One line that a mobile lock-screen can read. Four fields a phone-scanner can parse in 3 seconds. One button to drill in. That's it.

Dedup, throttling, and snooze

Dedup by (server, failure mode). A server that stays down for an hour should not post 60 identical alerts. Hash (server_id, failure_signature) and suppress duplicates inside a 15-minute window. After 15 minutes, post a "still failing" update, not a fresh incident.
Post recoveries, not recoveries-and-also-incident-resolved. One green message when the server comes back. Don't re-post the incident timeline — people find it in the scrollback.
Snooze windows. Scheduled maintenance: quiet the alerts between those hours. If your monitoring can't snooze, it'll train the team to snooze Slack, which is worse.
Per-channel tiering. Send critical → #oncall, high → #mcp-monitoring, digests → email or a #mcp-health-digest. Mixing tiers in one channel is how you get an ignored channel.

Wiring it yourself vs letting AliveMCP do it

A minimum DIY Slack-alert setup on a cron-probed MCP: Slack incoming webhook URL + a ~30-line script that reads your probe's last 3 rows, decides on a tier, formats the payload, and POSTs. Add a dedup table in SQLite. Add a snooze check. Add a recovery post. You're at 150 lines and a weekend.
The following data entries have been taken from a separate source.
(* ===== verification/Lz4EncRefine.v ===== *)
(** * The LZ4 compressor writes the format

    What each part of [LZ4_compress_generic_validated] appends to the
    destination, and the invariant of its main loop: the bytes written so far,
    completed by any block for the rest of the source, are a block for the whole
    source, and they are not more than the bound allows. *)
From stdpp Require Import gmap.
From S2P Require Import Prelude Kernel Lz4 Lz4Ref Lz4DecProof Lz4DecRefine Lz4EncProof.

#[local] Ltac Zify.zify_post_hook ::= Z.div_mod_to_equations.

(** ** Appending to the destination *)
Section Append.
Variable oend : Z.
Local Abbreviation holds := (holds oend).

Lemma holds_prefix b out d : holds b (out ++ d) → holds b out.
Proof.
  intros (Hl & Ho & Hb). rewrite zlen_app in *. pose proof (zlen_nonneg d). split; [done|]. split; [lia|]. intros i Hi.
  rewrite Hb by lia. by rewrite byte_at_app, decide_True by lia.
Qed.

Lemma store_ok b out d : holds b out → zlen out + zlen d ≤ oend → ∃ b', dst_store (zlen out) d b = (Ok tt, b') ∧ holds b' (out ++ d).
Proof.
  intros (Hl & Ho & Hb) Hd. pose proof (zlen_nonneg out). rewrite dst_store_ok by lia. eexists. split; [done|].
  split; [rewrite zlen_write; lia|]. rewrite zlen_app. split; [lia|]. intros i Hi. rewrite byte_at_write, byte_at_app by lia.
  destruct (decide (i < zlen out)); [rewrite decide_False by lia; apply Hb; lia|]. by rewrite decide_True by lia.
Qed.

(** A byte over one of those already written. *)
Lemma overwrite_ok b out d q x : holds b (out ++ d) → 0 ≤ q ≤ zlen d → zlen out + q < oend →
  ∃ b', dst_store (zlen out + q) [x] b = (Ok tt, b') ∧ holds b' (out ++ take (Z.to_nat q) d ++ [x]).
Proof.
  intros Hh Hq Hl. rewrite <- (take_drop (Z.to_nat q) d), app_assoc in Hh. apply holds_prefix in Hh.
  assert (Hz : zlen (out ++ take (Z.to_nat q) d) = zlen out + q) by (rewrite zlen_app; unfold zlen in *; rewrite length_take; lia).
  destruct (store_ok b _ [x] Hh) as (b' & E & Hh'); [rewrite Hz; change (zlen [x]) with 1; lia|].
  rewrite Hz in E. exists b'. split; [done|]. by rewrite app_assoc.
Qed.

Lemma token_add_ok b out x rest v : holds b (out ++ x :: rest) →
  ∃ b', token_add (zlen out) v b = (Ok tt, b') ∧ holds b' (out ++ z2b (b2z x + v) :: rest).
Proof.
  intros (Hl & Ho & Hb). pose proof (zlen_nonneg out). pose proof (zlen_nonneg rest).
  assert (Hx : zlen (x :: rest) = zlen rest + 1) by (unfold zlen; simpl; lia). rewrite zlen_app, Hx in *.
  unfold token_add. mstep (dst_load_ok (zlen out) 1 b ltac:(lia) ltac:(lia) ltac:(lia)).
  change (nth 0 (read_at b (zlen out) 1) x00) with (byte_at (read_at b (zlen out) 1) 0). rewrite byte_at_read, Z.add_0_r by lia.
  rewrite (Hb (zlen out)), byte_at_app, decide_False, Z.sub_diag by lia. change (byte_at (x :: rest) 0) with x.
  set (y := z2b (b2z x + v)). rewrite dst_store_ok by (change (zlen [y]) with 1; lia). eexists. split; [done|].
  assert (Hy : zlen (y :: rest) = zlen rest + 1) by (unfold zlen; simpl; lia).
  split; [rewrite zlen_write; change (zlen [y]) with 1; lia|]. rewrite zlen_app, Hy. split; [lia|]. intros i Hi.
  rewrite byte_at_write by (change (zlen [y]) with 1; lia). change (zlen [y]) with 1. rewrite byte_at_app by lia.
  destruct (decide (i < zlen out)); [rewrite decide_False, Hb, byte_at_app, decide_True by lia; done|].
  destruct (decide (i = zlen out)) as [->|]; [rewrite decide_True, Z.sub_diag by lia; done|].
  rewrite decide_False, Hb, byte_at_app, decide_False by lia. by rewrite !byte_at_cons by lia.
Qed.

(** ** Lengths *)
Definition ff_bytes (len : Z) : bytes := replicate (Z.to_nat (len / 255)) xff ++ [z2b (len mod 255)].

Lemma zlen_ff_bytes len : 0 ≤ len → zlen (ff_bytes len) = len / 255 + 1.
Proof. intros Hl. pose proof (Z.div_pos len 255 Hl ltac:(lia)). unfold ff_bytes, zlen. rewrite length_app, length_replicate. simpl. lia. Qed.

Lemma len_bytes_long n : 15 ≤ n → len_bytes n = ff_bytes (n - 15).
Proof. intros Hn. unfold len_bytes. by rewrite (proj2 (Z.ltb_ge _ _)) by lia. Qed.

Lemma len_bytes_short n : n < 15 → len_bytes n = [].
Proof. intros Hn. unfold len_bytes. by rewrite (proj2 (Z.ltb_lt _ _)) by lia. Qed.

Lemma zlen_len_bytes n : 0 ≤ n → zlen (len_bytes n) = (n + 240) / 255.
Proof.
  intros Hn. destruct (decide (n < 15)).
  - rewrite len_bytes_short by done. change (zlen []) with 0. symmetry. apply Z.div_small. lia.
  - rewrite len_bytes_long, zlen_ff_bytes by lia. lia.
Qed.

Lemma ff_more len : 255 ≤ len → ff_bytes len = xff :: ff_bytes (len - 255).
Proof.
  intros Hl. unfold ff_bytes. replace (Z.to_nat (len / 255)) with (S (Z.to_nat ((len - 255) / 255))) by lia.
  replace ((len - 255) mod 255) with (len mod 255) by lia. done.
Qed.

Lemma write_len_ok fuel : ∀ b out len, holds b out → 0 ≤ len < Z.of_nat fuel → zlen out + len / 255 + 1 ≤ oend →
  ∃ b', write_len fuel (zlen out) len b = (Ok (zlen (out ++ ff_bytes len)), b') ∧ holds b' (out ++ ff_bytes len).
Proof.
  induction fuel as [|fuel IH]; intros b out len Hh Hl Ho; [lia|]. cbn [write_len]. rewrite Z.geb_leb.
  destruct (Z.leb_spec 255 len).
  - destruct (store_ok b out [xff] Hh) as (b1 & E1 & Hh1); [change (zlen [xff]) with 1; lia|]. mstep E1.
    assert (Hz : zlen (out ++ [xff]) = zlen out + 1) by (rewrite zlen_app; done).
    destruct (IH b1 (out ++ [xff]) (len - 255) Hh1) as (b2 & E2 & Hh2); [lia|rewrite Hz; lia|]. rewrite Hz in E2.
    exists b2. rewrite ff_more by done. by rewrite <- app_assoc in *.
  - assert (Hff : ff_bytes len = [z2b len]) by (unfold ff_bytes; by rewrite Z.div_small, Z.mod_small by lia). rewrite Hff.
    destruct (store_ok b out [z2b len] Hh) as (b1 & E1 & Hh1); [change (zlen [z2b len]) with 1; lia|]. mstep E1.
    exists b1. rewrite zlen_app. done.
Qed.
(** * Node Manager: discovery, registry and control

    A shallow embedding of [main.py] (classes [Worker] and [MainWindow])
    and the properties of its scanner, node list and command dispatch.

    Python values are modelled as follows: [int] is [Z], [str] is
    [string], a [list] is a Coq [list], the node dict
    [{'address': .., 'port': ..}] is the record [Node], and a raised
    exception is the [Raise] branch of [result].  The network, the name
    endpoint and the control endpoint are an explicit [Network] record
    of oracles; the process-wide state of the [socket] module and the
    window are passed explicitly. *)

From Stdlib Require Import List Bool Arith ZArith Lia String Ascii.
From Stdlib Require Import Permutation Sorted DecimalString DecimalZ.
Import ListNotations.
Local Open Scope string_scope.
Local Open Scope Z_scope.
Local Open Scope list_scope.

(** ** Python preliminaries *)

Module Py.

(** The [OSError] subclasses a TCP connect can end in. *)
Inductive OSErrorKind : Type :=
| ConnectionRefused
| TimedOut
| HostUnreachable
| NetworkUnreachable
| NameResolution.

(** The exception classes that occur in the program. *)
Inductive PyExc : Type :=
| OSError (k : OSErrorKind)
| ValueError
| OverflowError
| TypeError
| RuntimeError.

(** A computation either returns or raises. *)
Inductive result (A : Type) : Type :=
| Ok (a : A)
| Raise (e : PyExc).
Arguments Ok {A} a.
Arguments Raise {A} e.

Definition bind {A B : Type} (r : result A) (k : A -> result B) : result B :=
  match r with
  | Ok a => k a
  | Raise e => Raise e
  end.

(** [range(a, b)] *)
Definition range (a b : Z) : list Z :=
  map (fun k => a + Z.of_nat k) (seq 0 (Z.to_nat (b - a))).

(** [str(i)] for an [int] *)
Definition str (i : Z) : string := NilZero.string_of_int (Z.to_int i).

(** [s.split(sep)] for a one-character separator *)
Fixpoint split (sep : ascii) (s : string) : list string :=
  match s with
  | EmptyString => [EmptyString]
  | String c s' =>
      if Ascii.eqb c sep then EmptyString :: split sep s'
      else match split sep s' with
           | [] => [String c EmptyString]
           | w :: ws => String c w :: ws
           end
  end.

(** [sep.join(l)] *)
Fixpoint join (sep : string) (l : list string) : string :=
  match l with
  | [] => EmptyString
  | [x] => x
  | x :: rest => (x ++ sep ++ join sep rest)%string
  end.

(** [l.remove(x)]: drop the first element equal to [x]; [ValueError]
    when there is none. *)
Fixpoint list_remove {A : Type} (eqb : A -> A -> bool) (x : A) (l : list A)
  : result (list A) :=
  match l with
  | [] => Raise ValueError
  | y :: l' =>
      if eqb y x then Ok l'
      else bind (list_remove eqb x l') (fun r => Ok (y :: r))
  end.

(** [x in l] *)
Definition contains {A : Type} (eqb : A -> A -> bool) (x : A) (l : list A) : bool :=
  existsb (fun y => eqb y x) l.

End Py.
Import Py.

(** ** Data *)

(** The dict built by [checkIP]: [{'address': address, 'port': port}]. *)
Record Node : Type := mkNode {
  n_address : string;
  n_port : Z
}.

(** Dict equality, as used by [node not in self.nodes]. *)
Definition node_eqb (a b : Node) : bool :=
  String.eqb (n_address a) (n_address b) && Z.eqb (n_port a) (n_port b).

(** What [checkIP] returns: [False] or the node dict. *)
Inductive ProbeValue : Type :=
| PyFalse
| PyDict (n : Node).

(** Truth value of a [ProbeValue] ([if task.result():]); the dict has
    two keys, so it is true. *)
Definition truthy (v : ProbeValue) : bool :=
  match v with
  | PyFalse => false
  | PyDict _ => true
  end.

(** The process-wide state of the [socket] module. *)
Record SocketModule : Type := mkSocketModule {
  defaulttimeout : option Z
}.

(** The world outside the process. *)
Record Network : Type := mkNetwork {
  (** does the IDNA codec encode the host string (asked for a host
      that is not plain ASCII) *)
  idna_encodes : string -> bool;
  (** does the host string resolve to an IPv4 address *)
  resolves : string -> bool;
  (** outcome of a TCP connect to (address, port) on a socket with the
      given timeout: [None] when the connection is established *)
  tcp_connect : string -> Z -> option Z -> option OSErrorKind;
  (** local endpoint of a UDP socket connected towards 10.0.0.0 *)
  getsockname : result string;
  (** [requests.get(url, timeout=1).json()]: [Some name], or [None] for
      a [RequestException] *)
  http_get_json : string -> option string;
  (** [requests.post(url, json=command, timeout=5)]: [true] when the
      request completes, [false] for a [RequestException] *)
  http_post : string -> string -> bool
}.

(** ** Worker *)

Module Worker.

Definition scanPort : Z := 5000.

(** The socket module keeps a timeout as a number of nanoseconds in a
    signed 64-bit integer: a number of seconds of 9223372037 or more,
    in absolute value, does not fit. *)
Definition timeout_limit : Z := 9223372037.

(** [socket.setdefaulttimeout(timeout)]: a timeout that does not fit is
    refused with [OverflowError], a negative one with [ValueError]; the
    default is then left as it is. *)
Definition setdefaulttimeout (timeout : Z) (g : SocketModule)
  : result unit * SocketModule :=
  if (timeout <=? - timeout_limit) || (timeout_limit <=? timeout)
  then (Raise OverflowError, g)
  else if timeout <? 0 then (Raise ValueError, g)
  else (Ok tt, mkSocketModule (Some timeout)).

(** The characters of a host string as the socket module sees them. *)
Definition is_ascii (s : string) : bool :=
  forallb (fun c => Nat.ltb (nat_of_ascii c) 128) (list_ascii_of_string s).

Definition has_nul (s : string) : bool :=
  existsb (fun c => Nat.eqb (nat_of_ascii c) 0) (list_ascii_of_string s).

(** The conversion of the host of an address pair: a host that is not
    plain ASCII goes through the IDNA codec, and the result must hold
    no NUL character. *)
Definition host_converts (net : Network) (host : string) : bool :=
  (is_ascii host || idna_encodes net host) && negb (has_nul host).

(** The conversion of the port of an address pair to a C [int]. *)
Definition fits_C_int (i : Z) : bool :=
  (-2147483648 <=? i) && (i <=? 2147483647).

(** [sock.connect((address, port))] on a socket whose timeout is
    [sock_timeout]: the pair is converted ([TypeError] for the host,
    [OverflowError] for the port), the host is resolved, the port is
    checked against 0..65535 ([OverflowError]), and the connection is
    attempted. *)
Definition sock_connect (net : Network) (sock_timeout : option Z)
    (address : string) (port : Z) : result unit :=
  if negb (host_converts net address) then Raise TypeError
  else if negb (fits_C_int port) then Raise OverflowError
  else if negb (resolves net address) then Raise (OSError NameResolution)
  else if (port <? 0) || (65535 <? port) then Raise OverflowError
  else match tcp_connect net address port sock_timeout with
       | None => Ok tt
       | Some k => Raise (OSError k)
       end.

(** [except OSError: return False]; any other exception propagates. *)
Definition except_OSError (r : result ProbeValue) : result ProbeValue :=
  match r with
  | Raise (OSError _) => Ok PyFalse
  | _ => r
  end.

(** [checkIP(address, port, timeout)] *)
Definition checkIP (net : Network) (address : string) (port timeout : Z)
    (g : SocketModule) : result ProbeValue * SocketModule :=
  match setdefaulttimeout timeout g with
  | (Raise e, g1) => (except_OSError (Raise e), g1)
  | (Ok _, g1) =>
      (* sock = socket.socket(AF_INET, SOCK_STREAM): the new socket
         takes the module's default timeout *)
      let sock_timeout := defaulttimeout g1 in
      (except_OSError
         (bind (sock_connect net sock_timeout address port)
               (fun _ => Ok (PyDict (mkNode address port)))),
       g1)
  end.

(** [localIP()] *)
Definition localIP (net : Network) : result string := getsockname net.

(** The addresses submitted by [scanLAN]:
    [f'{prefix}.{i}' for i in range(1, 255)]. *)
Definition scan_targets (prefix : string) : list string :=
  map (fun i => prefix ++ "." ++ str i)%string (range 1 255).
On AliveMCP Author ($9/mo), paste the Slack webhook URL into the dashboard and we do the rest with the tier defaults above. Team tier ($49/mo) adds per-environment channels and on-call rotation support. Join the waitlist.

Common alerting mistakes

One alert per probe. 60-second probes × 1 hour of downtime = 60 messages. Nobody reads alert #42.
No recovery alert. Team sees the incident, never sees the resolution, assumes it's still broken. Every alert needs its mate.
Tagging @channel on medium-severity. One @channel too many and the team mutes the channel, which means they miss the next critical.
No link to primary data. "Server is down" without a link to the probe history is unactionable — the operator has to re-derive which server, which failure, when it started.